1 files changed, 92 insertions, 1 deletions
diff --git a/ethosu/vela/supported_operators.py b/ethosu/vela/supported_operators.py
index 8b759be..a82f812 100644
--- a/ethosu/vela/supported_operators.py
+++ b/ethosu/vela/supported_operators.py
@@ -75,6 +75,8 @@ class SupportedOperators:
         | resizing_ops
         # FC layers
         | fc_vector_products
+        # Mean (converts to depthwise conv)
+        | set((Op.Mean,))
     )
     unary_elem_wise_main_ops = Op.op_set(Op.is_unary_elementwise_op)
     binary_elem_wise_min_max_ops = set((Op.Minimum, Op.Maximum,))
@@ -99,7 +101,7 @@ class SupportedOperators:
     split_ops = set((Op.Split, Op.SplitV, Op.StridedSlice, Op.Slice, Op.UnpackReshaped, Op.Unpack,))

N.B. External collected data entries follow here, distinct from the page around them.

(** [mm_add_region] of a non-empty interval, when [kmalloc] serves the node
    from its size class: the new region becomes the first of the list, its node
    is a fresh object, the earlier regions and the contents of all other
    objects in use are unchanged. *)
Theorem mm_add_region_correct fuel mm start stop flags v F A l rs :
  heap_repr (v_heap v) F A -> A 2%nat mm -> (forall a, a ∈ l -> A 1%nat a) ->
  regions_at (v_mem v) mm l rs -> start < stop ->
  0 <= start < 2 ^ 64 -> 0 <= stop < 2 ^ 64 -> 0 <= flags < 2 ^ 64 ->
  kmalloc fuel sizeof_mem_region (v_heap v) = kmalloc_pages fuel sizeof_mem_region (v_heap v) \/
  exists v' p, mm_add_region fuel mm start stop flags v = Some (v', 0) /\
    ~ A 1%nat p /\ regions_at (v_mem v') mm (p :: l) ((start, stop, flags) :: rs) /\
    (forall i x, A i x -> x <> mm -> kept i x (v_mem v) (v_mem v')).
Proof.
  intros (Ls & fl & Hh & HA) Hmm Hl Hreg Hlt Hst Hsp Hfl.
  destruct (kmalloc_slab_spec fuel sizeof_mem_region (v_heap v) F Ls fl Hh)
    as (i & Hi & Hle & Hmin & [(_ & _ & _ & E)|(h' & p & F' & Ls' & fl' & Ek & Hpost)]);
    [unfold sizeof_mem_region; lia|by left|right].
  assert (i = 1%nat) as -> by (by apply class_of_32).
  destruct (repr_alloc (v_heap v) F A Ls fl 1 h' p F' Ls' fl' Hh HA Hi Hpost) as (_ & Hp0 & _ & Hap).
  assert (0 < p < 2 ^ 64) as Hp.
  { assert (live Ls' fl' 1 p) as (s & Hs & Ho & _) by (apply (ap_live _ _ _ _ _ _ _ _ _ _ Hpost); auto).
    destruct (heap_addr h' F' Ls' fl' 1 s (ap_ok _ _ _ _ _ _ _ _ _ _ Hpost) Hi Hs) as (? & ? & _).
    apply is_obj_range in Ho; [|by apply slab_sizes_ok]. simpl in Ho. lia. }
  assert (forall a, a ∈ l -> (a + 32 <= p \/ p + 32 <= a) /\ (a + 32 <= mm \/ mm + 64 <= a)) as Hd.
  { intros a Ha. specialize (Hl a Ha). split; [exact (proj1 (Hap _ _ Hl))|].
    pose proof Hl as [Hi1 Hl1]%HA. pose proof Hmm as [Hi2 Hl2]%HA.
    apply (live_disjoint (v_heap v) F Ls fl 1 2 a mm); try done. intros ->.
    by pose proof (live_cache (v_heap v) F Ls fl 1 2 mm Hh Hi1 Hi2 Hl1 Hl2). }
  pose proof (Hap _ _ Hmm) as [Hmp Hkm]. unfold apart in Hmp. simpl in Hmp.
  destruct (region_stores_spec (v_mem v) (h_mem h') mm p start stop flags l rs) as [Hreg' Hfr]; try done.
  - intros a k Ha Hk. symmetry. apply load_agree. eapply agree_sub; [exact (proj2 (Hap _ _ (Hl a Ha)))|].
    unfold in_range. simpl. lia.
  - symmetry. apply load_agree. eapply agree_sub; [exact Hkm|]. unfold in_range. simpl. lia.
  - intros a Ha. destruct (Hd a Ha). lia.
  - lia.
  - unfold mm_add_region. assert (mm <> 0) as Hmm0.
    { apply HA in Hmm as [Hi2 (s & Hs & Ho & _)]. destruct (heap_addr (v_heap v) F Ls fl 2 s Hh Hi2 Hs).
      apply is_obj_range in Ho; [lia|by apply slab_sizes_ok]. }
    rewrite (proj2 (Z.eqb_neq mm 0)) by done. rewrite (proj2 (Z.leb_gt _ _)) by done. cbn [orb].
    rewrite Ek. cbn [mbind option_bind]. eexists _, p. split; [reflexivity|]. split_and!.
    + intros HAp. apply HA in HAp as [_ ?]. by apply (ap_fresh _ _ _ _ _ _ _ _ _ _ Hpost).
    + exact Hreg'.
    + intros j x Hx Hne. unfold kept. transitivity (h_mem h'); [by apply Hap|].
      eapply agree_sub; [exact Hfr|]. intros y Hy. destruct (Hap _ _ Hx) as [Hxp _]. unfold apart in Hxp.
      change (nth 1 slab_sizes 0) with 32 in Hxp.
      pose proof Hx as [Hj Hlx]%HA. pose proof Hmm as [Hi2 Hlm]%HA.
      pose proof (live_disjoint (v_heap v) F Ls fl j 2 x mm Hh Hj Hi2 Hlx Hlm Hne) as Hxm.
      change (nth 2 slab_sizes 0) with 64 in Hxm. unfold in_range in *. lia.
Qed.

End Spec.

(** ** Witnesses *)

#[local] Existing Instance qemu_hhdm.
#[local] Existing Instance demo_linker.

Lemma exec_layout_witness :
  ordered (exec_layout 0x400000 0x40123f 0x4055ff) /\
  nth 2 (exec_layout 0x400000 0x40123f 0x4055ff) (0, 0, 0) = (0x406000, 0x40405fff, 11).
Proof.
  split; [|vm_compute; reflexivity].
  apply exec_layout_ordered; [lia|lia|vm_compute; discriminate|vm_compute; discriminate| |lia].
  vm_compute. reflexivity.
Defined.

Definition demo_mm : vmm buddy_state :=
  mk_vmm (mk_heap (region_stores ∅ 0x100 0x200 0x1000 0x1fff 3) buddy_boot []) 0 0 0 [].

Lemma mm_check_access_witness :
  mm_check_access 5 0x100 0x1234 2 demo_mm = Some true.
Proof.
  rewrite (mm_check_access_correct 0x100 0x1234 2 demo_mm [0x200] [(0x1000, 0x1fff, 3)] 5).
  - vm_compute. reflexivity.
  - lia.
  - split; [vm_compute; split; [reflexivity|split; [congruence|reflexivity]]|].
    repeat constructor.
  - simpl. lia.
Defined.

(** A machine whose descriptor at 0x100 has no address space yet. *)
Definition demo_task : vmm buddy_state := mk_vmm (default (mk_heap ∅ buddy_boot []) demo_heap) 0 0 0 [].

Lemma mm_expand_heap_witness :
  exists v', mm_expand_heap 0x100 0x5000 demo_task = Some (v', -1) /\ mm_brk (v_mem v') 0x100 = 0x10000.
Proof.
  destruct (alloc_pages HEAP_GROW_ORDER (v_mem demo_task) (h_pages (v_heap demo_task))) as [[m pg] p] eqn:Ea.
  assert (p = 0x100000) as ->.
  { assert ((alloc_pages HEAP_GROW_ORDER (v_mem demo_task) (h_pages (v_heap demo_task))).2 = 0x100000) as E
      by (vm_compute; reflexivity). rewrite Ea in E. exact E. }
  assert (mm_as m 0x100 = 0) as E0.
  { assert (mm_as (alloc_pages HEAP_GROW_ORDER (v_mem demo_task) (h_pages (v_heap demo_task))).1.1 0x100 = 0) as E
      by (vm_compute; reflexivity). rewrite Ea in E. exact E. }
  destruct (free_pages 0x100000 HEAP_GROW_ORDER m pg) as [[m2 pg2]|] eqn:Ef.
  2:{ assert (match free_pages 0x100000 HEAP_GROW_ORDER
        (alloc_pages HEAP_GROW_ORDER (v_mem demo_task) (h_pages (v_heap demo_task))).1.1
        (alloc_pages HEAP_GROW_ORDER (v_mem demo_task) (h_pages (v_heap demo_task))).1.2
        with Some _ => true | None => false end = true) as E by (vm_compute; reflexivity).
      rewrite Ea in E. cbn [fst snd] in E. rewrite Ef in E. discriminate E. }
  destruct (mm_expand_heap_failure 0x100 0x5000 demo_task m pg 0x100000
    (set_heap demo_task (mk_heap m pg (h_caches (v_heap demo_task)))) m2 pg2) as (v' & E & Hb).
  - vm_compute. congruence.
  - exact Ea.
  - discriminate.
  - rewrite E0. reflexivity.
  - exact Ef.
  - exists v'. split; [exact E|]. rewrite Hb. vm_compute. reflexivity.
Defined.

Lemma mm_add_region_witness :
  exists v F A, A 2%nat (0xffff800000100030 + 126 * 64) /\ heap_repr (v_heap v) F A /\
  (kmalloc 64 sizeof_mem_region (v_heap v) = kmalloc_pages 64 sizeof_mem_region (v_heap v) \/
   exists v' p, mm_add_region 64 (0xffff800000100030 + 126 * 64) 0x1000 0x1fff 3 v = Some (v', 0) /\
     regions_at (v_mem v') (0xffff800000100030 + 126 * 64) [p] [(0x1000, 0x1fff, 3)]).
Proof.
  destruct demo_heap_one as (h & F & _ & Hr).
  set (mm := 0xffff800000100030 + 126 * 64) in *.
  set (A := fun (j : nat) x => False \/ (j = 2%nat /\ x = mm)) in *.
  assert (A 2%nat mm) as HA by (right; split; reflexivity).
  set (h0 := set_mem h (store 8 (h_mem h) (mm + 8) 0)).
  assert (heap_repr h0 F A) as Hr0.
  { apply (repr_client h F A 2 mm); [exact Hr|exact HA|]. apply agree_store. unfold in_range. simpl. lia. }
  exists (mk_vmm h0 0 0 0 []), F, A. split; [exact HA|]. split; [exact Hr0|].
  destruct (mm_add_region_correct 64 mm 0x1000 0x1fff 3 (mk_vmm h0 0 0 0 []) F A [] [] Hr0 HA)
    as [E|(v' & p & E & _ & Hreg & _)]; try lia.
  - intros a Ha. apply not_elem_of_nil in Ha as [].
  - split; [|constructor]. unfold Memmgr.mm_regions, v_mem. cbn [v_heap h_mem h0 set_mem lchain].
    apply load8_store8. lia.
  - left. exact E.
  - right. exists v', p. split; [exact E|exact Hreg].
Defined.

     concat_ops = set((Op.Concat, Op.ConcatTFLite, Op.PackReshaped, Op.Pack,))
     memory_only_ops = set((Op.Reshape, Op.QuantizedReshape,)) | concat_ops | split_ops
-    shapeless_input_ops = binary_elem_wise_main_ops | set((Op.Split, Op.SplitV,))
+    shapeless_input_ops = binary_elem_wise_main_ops | set((Op.Split, Op.SplitV, Op.Mean))
     per_axis_quant_ops = convolution_like_ops  # per-axis/channel quantization only currently supported for conv ops
     supported_fused_activations = relu_ops | set((Op.Tanh, Op.Sigmoid, Op.LUT,))
     supported_operators = npu_pre_ops | mac_main_ops | elem_wise_main_ops | pad_ops | npu_post_ops | memory_only_ops
@@ -118,6 +120,8 @@ class SupportedOperators:
     filter_range = (1, 8)
     filter_height_range = (1, 256)
     filter_product_range = (1, 256 * 256)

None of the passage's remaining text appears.